[[ SUPPLIED INFORMATION, beginning ]]
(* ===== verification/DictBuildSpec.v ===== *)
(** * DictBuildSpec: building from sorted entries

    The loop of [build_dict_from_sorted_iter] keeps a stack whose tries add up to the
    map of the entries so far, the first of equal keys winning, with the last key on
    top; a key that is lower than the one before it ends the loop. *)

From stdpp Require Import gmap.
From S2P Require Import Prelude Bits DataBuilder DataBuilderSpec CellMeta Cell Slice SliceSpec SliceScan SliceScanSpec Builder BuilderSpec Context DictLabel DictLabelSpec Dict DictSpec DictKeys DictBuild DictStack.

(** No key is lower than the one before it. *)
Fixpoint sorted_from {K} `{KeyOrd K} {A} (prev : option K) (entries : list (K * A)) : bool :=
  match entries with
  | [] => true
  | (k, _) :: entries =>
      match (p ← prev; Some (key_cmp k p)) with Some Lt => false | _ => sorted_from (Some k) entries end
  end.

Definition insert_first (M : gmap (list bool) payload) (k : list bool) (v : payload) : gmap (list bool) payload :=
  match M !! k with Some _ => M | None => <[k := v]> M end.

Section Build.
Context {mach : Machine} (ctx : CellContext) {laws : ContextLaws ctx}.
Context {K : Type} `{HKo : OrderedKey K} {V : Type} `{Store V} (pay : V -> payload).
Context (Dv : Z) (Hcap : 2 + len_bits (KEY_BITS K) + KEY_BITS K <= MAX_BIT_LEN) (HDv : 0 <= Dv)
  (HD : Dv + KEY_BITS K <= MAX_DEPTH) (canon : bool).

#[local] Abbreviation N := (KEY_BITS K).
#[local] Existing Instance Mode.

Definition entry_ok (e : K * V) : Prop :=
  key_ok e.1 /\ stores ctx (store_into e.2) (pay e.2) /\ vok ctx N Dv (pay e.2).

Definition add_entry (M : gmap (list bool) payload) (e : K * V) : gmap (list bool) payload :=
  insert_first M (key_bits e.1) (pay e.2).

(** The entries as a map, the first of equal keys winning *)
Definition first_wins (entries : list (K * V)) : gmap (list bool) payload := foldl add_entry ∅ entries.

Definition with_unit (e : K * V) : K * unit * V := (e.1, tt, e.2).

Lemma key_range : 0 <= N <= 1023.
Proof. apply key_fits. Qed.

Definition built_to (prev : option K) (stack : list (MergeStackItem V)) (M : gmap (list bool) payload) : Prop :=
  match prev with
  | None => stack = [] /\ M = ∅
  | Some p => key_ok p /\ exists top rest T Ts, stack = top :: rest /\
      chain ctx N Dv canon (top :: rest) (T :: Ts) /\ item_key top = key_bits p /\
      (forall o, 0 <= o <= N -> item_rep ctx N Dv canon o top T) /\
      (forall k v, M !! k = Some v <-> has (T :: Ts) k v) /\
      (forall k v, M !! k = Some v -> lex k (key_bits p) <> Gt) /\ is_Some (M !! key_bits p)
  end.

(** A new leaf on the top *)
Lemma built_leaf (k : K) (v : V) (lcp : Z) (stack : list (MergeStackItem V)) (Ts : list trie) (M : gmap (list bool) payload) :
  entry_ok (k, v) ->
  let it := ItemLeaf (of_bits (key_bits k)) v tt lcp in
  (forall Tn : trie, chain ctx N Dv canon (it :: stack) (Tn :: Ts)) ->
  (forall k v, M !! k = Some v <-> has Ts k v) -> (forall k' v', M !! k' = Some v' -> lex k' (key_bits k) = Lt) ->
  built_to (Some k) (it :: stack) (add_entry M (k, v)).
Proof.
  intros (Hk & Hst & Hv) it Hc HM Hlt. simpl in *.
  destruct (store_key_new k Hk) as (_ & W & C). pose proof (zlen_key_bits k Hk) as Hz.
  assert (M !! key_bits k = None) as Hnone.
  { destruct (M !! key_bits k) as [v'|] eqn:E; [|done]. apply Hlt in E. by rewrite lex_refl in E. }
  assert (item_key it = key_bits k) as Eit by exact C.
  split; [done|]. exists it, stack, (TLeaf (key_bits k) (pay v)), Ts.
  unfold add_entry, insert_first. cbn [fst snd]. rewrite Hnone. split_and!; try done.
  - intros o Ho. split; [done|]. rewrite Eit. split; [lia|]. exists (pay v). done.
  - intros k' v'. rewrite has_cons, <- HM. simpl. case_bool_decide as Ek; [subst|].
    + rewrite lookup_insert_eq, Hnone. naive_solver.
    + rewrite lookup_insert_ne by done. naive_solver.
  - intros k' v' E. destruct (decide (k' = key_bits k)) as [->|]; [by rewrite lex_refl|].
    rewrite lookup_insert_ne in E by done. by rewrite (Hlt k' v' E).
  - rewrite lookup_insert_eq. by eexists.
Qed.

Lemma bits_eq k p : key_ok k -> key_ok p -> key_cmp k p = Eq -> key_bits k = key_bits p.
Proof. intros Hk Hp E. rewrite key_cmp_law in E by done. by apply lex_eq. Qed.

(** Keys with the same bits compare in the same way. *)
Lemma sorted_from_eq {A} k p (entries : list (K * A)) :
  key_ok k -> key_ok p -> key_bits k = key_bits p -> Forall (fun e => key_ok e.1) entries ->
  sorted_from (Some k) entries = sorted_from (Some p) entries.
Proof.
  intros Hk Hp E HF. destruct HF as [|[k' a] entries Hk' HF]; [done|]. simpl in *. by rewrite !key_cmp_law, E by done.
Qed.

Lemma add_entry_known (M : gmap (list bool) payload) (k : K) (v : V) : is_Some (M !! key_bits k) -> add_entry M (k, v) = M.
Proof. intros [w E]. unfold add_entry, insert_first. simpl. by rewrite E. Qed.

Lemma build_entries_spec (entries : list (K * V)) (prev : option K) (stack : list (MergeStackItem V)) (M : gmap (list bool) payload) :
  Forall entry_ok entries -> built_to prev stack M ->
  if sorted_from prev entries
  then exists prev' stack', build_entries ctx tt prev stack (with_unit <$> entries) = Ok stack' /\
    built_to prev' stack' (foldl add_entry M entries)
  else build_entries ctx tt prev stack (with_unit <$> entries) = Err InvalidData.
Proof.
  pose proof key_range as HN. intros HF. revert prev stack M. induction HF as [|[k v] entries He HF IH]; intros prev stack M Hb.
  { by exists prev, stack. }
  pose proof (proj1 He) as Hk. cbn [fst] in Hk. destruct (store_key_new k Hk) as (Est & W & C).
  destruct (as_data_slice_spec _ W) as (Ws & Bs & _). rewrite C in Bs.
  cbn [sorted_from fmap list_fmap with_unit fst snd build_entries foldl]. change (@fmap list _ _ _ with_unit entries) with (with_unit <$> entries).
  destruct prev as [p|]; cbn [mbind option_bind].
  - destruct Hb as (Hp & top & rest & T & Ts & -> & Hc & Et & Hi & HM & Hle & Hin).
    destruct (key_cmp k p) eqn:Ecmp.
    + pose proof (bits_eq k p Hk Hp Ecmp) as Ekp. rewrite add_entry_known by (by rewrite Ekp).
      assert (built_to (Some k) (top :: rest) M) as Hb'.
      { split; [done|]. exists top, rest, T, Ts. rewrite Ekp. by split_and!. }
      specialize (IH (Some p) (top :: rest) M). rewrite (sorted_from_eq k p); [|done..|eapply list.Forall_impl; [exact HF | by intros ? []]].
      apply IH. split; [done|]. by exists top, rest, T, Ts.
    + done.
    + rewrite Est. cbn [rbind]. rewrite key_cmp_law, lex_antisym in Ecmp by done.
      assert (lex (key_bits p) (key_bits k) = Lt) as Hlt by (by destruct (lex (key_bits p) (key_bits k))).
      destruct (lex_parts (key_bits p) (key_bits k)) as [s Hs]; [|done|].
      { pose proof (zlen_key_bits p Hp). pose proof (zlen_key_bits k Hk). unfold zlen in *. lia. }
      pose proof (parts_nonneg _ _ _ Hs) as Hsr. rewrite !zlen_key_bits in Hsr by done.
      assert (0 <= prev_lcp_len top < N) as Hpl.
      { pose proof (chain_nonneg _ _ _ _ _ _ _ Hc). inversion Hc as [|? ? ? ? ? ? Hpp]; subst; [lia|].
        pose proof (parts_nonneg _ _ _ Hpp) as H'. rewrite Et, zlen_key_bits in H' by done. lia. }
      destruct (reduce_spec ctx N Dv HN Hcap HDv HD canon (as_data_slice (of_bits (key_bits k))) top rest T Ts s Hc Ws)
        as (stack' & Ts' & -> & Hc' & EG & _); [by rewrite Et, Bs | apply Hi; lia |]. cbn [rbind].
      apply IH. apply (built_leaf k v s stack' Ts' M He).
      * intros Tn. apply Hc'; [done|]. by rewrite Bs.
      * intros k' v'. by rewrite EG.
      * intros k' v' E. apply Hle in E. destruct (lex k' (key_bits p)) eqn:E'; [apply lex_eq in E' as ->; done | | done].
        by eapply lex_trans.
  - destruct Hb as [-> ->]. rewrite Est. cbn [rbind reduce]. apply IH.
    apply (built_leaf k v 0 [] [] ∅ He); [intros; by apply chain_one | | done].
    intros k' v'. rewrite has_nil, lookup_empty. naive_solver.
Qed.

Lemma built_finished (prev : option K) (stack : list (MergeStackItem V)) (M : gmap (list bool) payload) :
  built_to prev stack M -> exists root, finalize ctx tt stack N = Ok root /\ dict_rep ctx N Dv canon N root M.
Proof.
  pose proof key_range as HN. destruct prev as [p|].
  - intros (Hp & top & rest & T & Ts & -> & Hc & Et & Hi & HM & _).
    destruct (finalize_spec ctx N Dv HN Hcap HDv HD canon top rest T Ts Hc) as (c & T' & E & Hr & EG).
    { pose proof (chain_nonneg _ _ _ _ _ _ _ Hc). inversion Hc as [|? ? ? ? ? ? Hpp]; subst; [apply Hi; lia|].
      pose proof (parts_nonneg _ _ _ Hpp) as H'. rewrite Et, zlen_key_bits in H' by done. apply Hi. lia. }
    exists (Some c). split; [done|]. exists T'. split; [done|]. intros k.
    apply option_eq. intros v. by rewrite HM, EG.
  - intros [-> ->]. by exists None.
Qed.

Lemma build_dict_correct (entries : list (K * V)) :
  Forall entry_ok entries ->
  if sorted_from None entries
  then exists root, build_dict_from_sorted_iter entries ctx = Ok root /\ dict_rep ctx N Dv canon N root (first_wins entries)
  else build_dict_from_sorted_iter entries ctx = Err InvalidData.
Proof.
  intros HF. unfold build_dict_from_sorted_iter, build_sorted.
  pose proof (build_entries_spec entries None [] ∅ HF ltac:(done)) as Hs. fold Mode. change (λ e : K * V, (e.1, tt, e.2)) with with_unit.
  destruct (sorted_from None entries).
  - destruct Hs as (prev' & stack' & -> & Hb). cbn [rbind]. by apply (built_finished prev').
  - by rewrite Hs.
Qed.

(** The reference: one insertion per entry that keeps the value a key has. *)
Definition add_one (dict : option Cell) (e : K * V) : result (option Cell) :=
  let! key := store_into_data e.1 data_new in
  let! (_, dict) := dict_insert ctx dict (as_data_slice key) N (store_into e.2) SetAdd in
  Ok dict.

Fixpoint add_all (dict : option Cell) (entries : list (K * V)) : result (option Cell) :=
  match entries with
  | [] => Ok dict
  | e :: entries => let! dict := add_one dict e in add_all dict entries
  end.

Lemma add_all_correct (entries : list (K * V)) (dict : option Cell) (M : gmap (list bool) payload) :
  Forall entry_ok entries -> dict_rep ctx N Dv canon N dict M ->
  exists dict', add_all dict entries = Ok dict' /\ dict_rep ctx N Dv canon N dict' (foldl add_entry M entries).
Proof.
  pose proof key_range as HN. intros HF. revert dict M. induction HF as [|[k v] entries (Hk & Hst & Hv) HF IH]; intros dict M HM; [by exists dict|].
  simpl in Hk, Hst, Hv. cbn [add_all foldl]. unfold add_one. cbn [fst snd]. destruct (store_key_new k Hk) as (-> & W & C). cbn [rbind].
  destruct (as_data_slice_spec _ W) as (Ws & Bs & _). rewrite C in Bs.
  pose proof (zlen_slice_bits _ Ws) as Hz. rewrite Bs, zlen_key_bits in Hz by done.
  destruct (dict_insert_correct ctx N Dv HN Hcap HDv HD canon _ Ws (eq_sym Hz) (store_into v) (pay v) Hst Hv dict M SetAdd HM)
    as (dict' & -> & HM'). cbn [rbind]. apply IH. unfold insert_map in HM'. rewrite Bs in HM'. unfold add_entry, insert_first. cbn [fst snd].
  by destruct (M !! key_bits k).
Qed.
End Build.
[[ SUPPLIED INFORMATION, end ]]
[[ SUPPLIED INFORMATION, beginning ]]
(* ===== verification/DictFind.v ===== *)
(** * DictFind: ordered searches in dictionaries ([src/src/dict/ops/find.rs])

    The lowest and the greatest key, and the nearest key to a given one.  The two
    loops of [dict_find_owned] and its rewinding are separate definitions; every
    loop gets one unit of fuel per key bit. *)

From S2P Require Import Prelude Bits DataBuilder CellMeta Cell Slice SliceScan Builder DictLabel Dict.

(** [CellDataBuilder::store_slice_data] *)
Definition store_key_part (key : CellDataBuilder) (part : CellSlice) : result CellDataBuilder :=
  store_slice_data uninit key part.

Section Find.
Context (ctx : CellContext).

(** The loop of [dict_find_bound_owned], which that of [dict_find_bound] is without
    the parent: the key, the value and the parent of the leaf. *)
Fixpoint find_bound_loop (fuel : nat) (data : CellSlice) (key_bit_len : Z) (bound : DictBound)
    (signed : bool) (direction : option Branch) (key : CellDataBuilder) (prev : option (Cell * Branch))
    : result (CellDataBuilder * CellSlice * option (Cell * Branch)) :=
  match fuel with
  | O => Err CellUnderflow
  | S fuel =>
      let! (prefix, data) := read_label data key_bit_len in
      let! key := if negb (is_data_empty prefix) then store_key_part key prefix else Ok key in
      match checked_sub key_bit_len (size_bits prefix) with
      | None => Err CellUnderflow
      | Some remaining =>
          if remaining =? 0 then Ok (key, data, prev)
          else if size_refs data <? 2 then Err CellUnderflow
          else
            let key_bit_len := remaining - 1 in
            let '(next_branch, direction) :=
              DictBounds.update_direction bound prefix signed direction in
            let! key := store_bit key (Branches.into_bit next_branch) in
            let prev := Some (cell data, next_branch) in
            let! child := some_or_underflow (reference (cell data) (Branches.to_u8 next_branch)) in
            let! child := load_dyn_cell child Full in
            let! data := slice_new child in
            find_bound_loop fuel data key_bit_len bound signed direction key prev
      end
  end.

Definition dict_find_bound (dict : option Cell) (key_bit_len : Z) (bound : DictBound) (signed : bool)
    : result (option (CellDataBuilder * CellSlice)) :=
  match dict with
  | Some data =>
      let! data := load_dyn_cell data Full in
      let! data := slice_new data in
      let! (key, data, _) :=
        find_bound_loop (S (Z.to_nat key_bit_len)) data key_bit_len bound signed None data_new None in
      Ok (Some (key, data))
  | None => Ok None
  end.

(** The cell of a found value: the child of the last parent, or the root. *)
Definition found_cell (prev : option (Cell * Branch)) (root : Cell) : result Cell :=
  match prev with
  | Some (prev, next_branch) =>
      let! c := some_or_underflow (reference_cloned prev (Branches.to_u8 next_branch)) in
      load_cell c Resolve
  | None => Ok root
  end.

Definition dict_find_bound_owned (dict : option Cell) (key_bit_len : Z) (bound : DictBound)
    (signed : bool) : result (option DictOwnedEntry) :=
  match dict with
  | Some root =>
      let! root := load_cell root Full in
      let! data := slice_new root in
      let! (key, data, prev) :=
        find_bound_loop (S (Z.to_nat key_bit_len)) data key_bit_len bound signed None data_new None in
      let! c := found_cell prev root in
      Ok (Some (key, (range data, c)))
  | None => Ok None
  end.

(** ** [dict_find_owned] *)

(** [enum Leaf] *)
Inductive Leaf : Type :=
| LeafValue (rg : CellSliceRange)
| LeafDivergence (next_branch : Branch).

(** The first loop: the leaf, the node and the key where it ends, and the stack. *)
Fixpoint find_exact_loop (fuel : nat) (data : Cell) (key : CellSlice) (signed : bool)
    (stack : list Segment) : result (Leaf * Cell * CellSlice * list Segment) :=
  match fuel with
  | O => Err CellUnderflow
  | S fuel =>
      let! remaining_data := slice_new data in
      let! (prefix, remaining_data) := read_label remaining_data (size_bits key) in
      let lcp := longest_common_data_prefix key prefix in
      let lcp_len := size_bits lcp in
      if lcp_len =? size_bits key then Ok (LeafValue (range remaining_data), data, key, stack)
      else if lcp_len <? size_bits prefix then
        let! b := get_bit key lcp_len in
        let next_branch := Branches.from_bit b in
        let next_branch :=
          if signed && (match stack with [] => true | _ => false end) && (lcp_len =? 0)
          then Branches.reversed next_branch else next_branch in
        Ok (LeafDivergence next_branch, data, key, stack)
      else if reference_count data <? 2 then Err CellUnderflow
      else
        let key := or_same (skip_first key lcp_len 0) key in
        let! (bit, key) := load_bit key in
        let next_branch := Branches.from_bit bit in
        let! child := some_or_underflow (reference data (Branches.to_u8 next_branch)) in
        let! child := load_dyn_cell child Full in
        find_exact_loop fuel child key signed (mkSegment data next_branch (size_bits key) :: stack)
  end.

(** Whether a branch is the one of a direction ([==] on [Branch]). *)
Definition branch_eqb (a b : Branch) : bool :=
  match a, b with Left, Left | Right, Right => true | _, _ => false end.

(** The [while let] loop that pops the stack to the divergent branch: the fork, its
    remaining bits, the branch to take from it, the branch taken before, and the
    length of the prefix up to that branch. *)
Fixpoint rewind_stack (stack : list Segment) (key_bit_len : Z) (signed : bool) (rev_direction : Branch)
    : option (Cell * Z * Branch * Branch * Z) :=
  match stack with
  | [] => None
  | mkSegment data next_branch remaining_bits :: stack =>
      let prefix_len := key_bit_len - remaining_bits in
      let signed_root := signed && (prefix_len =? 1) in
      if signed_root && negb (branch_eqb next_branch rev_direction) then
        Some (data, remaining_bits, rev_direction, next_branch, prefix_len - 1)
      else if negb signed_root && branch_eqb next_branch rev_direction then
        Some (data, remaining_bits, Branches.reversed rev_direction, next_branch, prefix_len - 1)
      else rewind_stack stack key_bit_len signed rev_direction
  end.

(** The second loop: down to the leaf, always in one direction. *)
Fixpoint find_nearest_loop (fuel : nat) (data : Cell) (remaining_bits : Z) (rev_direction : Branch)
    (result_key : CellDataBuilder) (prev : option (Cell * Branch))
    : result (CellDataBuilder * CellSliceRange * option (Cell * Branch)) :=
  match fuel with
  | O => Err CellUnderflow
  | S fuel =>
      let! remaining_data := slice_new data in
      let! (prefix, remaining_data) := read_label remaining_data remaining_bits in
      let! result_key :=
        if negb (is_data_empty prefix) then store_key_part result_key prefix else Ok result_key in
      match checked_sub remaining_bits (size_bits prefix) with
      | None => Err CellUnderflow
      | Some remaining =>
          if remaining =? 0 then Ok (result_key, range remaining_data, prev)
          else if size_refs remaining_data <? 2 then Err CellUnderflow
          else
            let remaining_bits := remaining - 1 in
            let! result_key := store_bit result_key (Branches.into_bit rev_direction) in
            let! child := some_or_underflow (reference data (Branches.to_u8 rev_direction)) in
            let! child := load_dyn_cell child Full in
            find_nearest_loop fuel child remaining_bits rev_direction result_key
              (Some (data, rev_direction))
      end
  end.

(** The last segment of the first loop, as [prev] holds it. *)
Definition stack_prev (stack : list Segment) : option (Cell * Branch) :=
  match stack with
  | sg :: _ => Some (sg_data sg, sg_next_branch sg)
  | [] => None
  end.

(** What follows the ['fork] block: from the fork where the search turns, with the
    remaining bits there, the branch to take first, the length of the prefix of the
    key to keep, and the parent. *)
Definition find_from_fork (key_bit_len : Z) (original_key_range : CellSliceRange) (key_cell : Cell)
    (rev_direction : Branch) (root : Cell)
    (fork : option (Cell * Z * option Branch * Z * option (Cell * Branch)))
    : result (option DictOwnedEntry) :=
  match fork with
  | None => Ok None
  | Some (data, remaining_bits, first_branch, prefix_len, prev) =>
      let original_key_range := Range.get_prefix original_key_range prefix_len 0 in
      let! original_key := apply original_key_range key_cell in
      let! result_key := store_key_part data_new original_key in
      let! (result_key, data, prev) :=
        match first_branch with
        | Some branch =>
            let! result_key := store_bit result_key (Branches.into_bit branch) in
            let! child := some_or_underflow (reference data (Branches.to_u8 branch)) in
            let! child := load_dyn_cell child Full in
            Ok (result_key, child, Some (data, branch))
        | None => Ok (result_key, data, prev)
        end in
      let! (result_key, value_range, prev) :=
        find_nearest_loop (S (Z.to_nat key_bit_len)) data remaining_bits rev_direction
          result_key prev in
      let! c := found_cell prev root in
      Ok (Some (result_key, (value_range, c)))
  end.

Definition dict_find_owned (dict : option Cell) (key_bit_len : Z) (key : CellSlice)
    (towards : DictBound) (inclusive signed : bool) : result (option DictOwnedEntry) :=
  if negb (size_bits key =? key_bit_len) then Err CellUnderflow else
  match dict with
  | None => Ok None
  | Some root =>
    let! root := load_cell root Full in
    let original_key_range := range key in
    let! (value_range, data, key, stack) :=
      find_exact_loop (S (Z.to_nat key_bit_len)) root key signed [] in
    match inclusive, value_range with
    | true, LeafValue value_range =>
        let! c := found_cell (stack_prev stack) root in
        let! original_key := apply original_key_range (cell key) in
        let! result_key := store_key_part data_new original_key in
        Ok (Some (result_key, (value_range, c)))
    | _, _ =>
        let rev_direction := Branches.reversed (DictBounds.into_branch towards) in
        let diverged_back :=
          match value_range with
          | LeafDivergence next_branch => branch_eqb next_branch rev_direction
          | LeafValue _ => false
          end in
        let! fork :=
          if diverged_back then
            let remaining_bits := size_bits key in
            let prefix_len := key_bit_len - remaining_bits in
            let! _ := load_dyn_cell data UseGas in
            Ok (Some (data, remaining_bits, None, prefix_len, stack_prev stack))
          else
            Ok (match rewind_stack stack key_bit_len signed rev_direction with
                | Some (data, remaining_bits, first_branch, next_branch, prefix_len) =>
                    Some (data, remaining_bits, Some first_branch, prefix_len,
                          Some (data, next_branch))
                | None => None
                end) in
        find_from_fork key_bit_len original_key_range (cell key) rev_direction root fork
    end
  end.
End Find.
[[ SUPPLIED INFORMATION, end ]]
[[ SUPPLIED INFORMATION, beginning ]]
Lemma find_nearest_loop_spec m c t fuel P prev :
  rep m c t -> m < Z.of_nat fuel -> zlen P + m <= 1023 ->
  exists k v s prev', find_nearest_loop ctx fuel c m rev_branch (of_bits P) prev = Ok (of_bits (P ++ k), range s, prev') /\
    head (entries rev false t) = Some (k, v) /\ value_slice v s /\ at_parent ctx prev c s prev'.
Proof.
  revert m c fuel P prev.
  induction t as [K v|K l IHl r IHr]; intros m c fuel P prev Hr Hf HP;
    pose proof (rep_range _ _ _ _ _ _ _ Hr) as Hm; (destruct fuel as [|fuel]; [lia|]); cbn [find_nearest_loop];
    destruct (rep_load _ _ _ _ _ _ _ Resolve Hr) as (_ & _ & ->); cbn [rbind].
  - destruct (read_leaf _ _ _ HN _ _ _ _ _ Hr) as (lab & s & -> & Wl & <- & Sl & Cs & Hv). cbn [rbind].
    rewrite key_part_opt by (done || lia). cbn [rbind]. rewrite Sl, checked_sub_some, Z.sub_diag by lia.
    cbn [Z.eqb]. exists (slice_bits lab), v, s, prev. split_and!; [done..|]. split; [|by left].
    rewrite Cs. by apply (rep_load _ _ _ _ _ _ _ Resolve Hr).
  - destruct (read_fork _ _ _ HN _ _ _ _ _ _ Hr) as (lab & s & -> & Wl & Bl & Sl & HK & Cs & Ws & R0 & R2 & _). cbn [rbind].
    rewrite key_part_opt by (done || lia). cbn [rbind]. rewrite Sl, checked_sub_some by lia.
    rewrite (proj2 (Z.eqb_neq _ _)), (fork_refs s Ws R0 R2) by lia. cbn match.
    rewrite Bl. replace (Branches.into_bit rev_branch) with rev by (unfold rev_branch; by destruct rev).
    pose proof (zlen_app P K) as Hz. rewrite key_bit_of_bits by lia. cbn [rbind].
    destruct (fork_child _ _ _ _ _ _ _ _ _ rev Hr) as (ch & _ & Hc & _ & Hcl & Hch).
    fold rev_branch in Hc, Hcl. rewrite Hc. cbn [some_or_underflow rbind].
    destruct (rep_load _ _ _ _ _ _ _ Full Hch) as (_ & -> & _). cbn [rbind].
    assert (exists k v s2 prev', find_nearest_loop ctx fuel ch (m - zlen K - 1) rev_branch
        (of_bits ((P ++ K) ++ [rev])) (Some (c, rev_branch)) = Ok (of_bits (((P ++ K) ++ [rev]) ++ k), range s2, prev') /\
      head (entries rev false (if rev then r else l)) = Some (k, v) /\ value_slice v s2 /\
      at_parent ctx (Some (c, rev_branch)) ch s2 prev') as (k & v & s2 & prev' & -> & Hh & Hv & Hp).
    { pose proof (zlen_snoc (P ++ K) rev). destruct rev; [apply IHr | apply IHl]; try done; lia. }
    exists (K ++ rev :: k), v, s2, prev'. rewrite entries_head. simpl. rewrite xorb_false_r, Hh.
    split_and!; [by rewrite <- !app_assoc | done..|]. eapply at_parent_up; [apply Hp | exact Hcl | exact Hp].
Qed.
[[ SUPPLIED INFORMATION, end ]]
▸ **WHAT THE EXERCISE ASKS**
Take from the listing every line in which the word "DictOwnedEntry" appears.

▸ **RESULT BELOW**
    (signed : bool) : result (option DictOwnedEntry) :=
    : result (option DictOwnedEntry) :=
    (towards : DictBound) (inclusive signed : bool) : result (option DictOwnedEntry) :=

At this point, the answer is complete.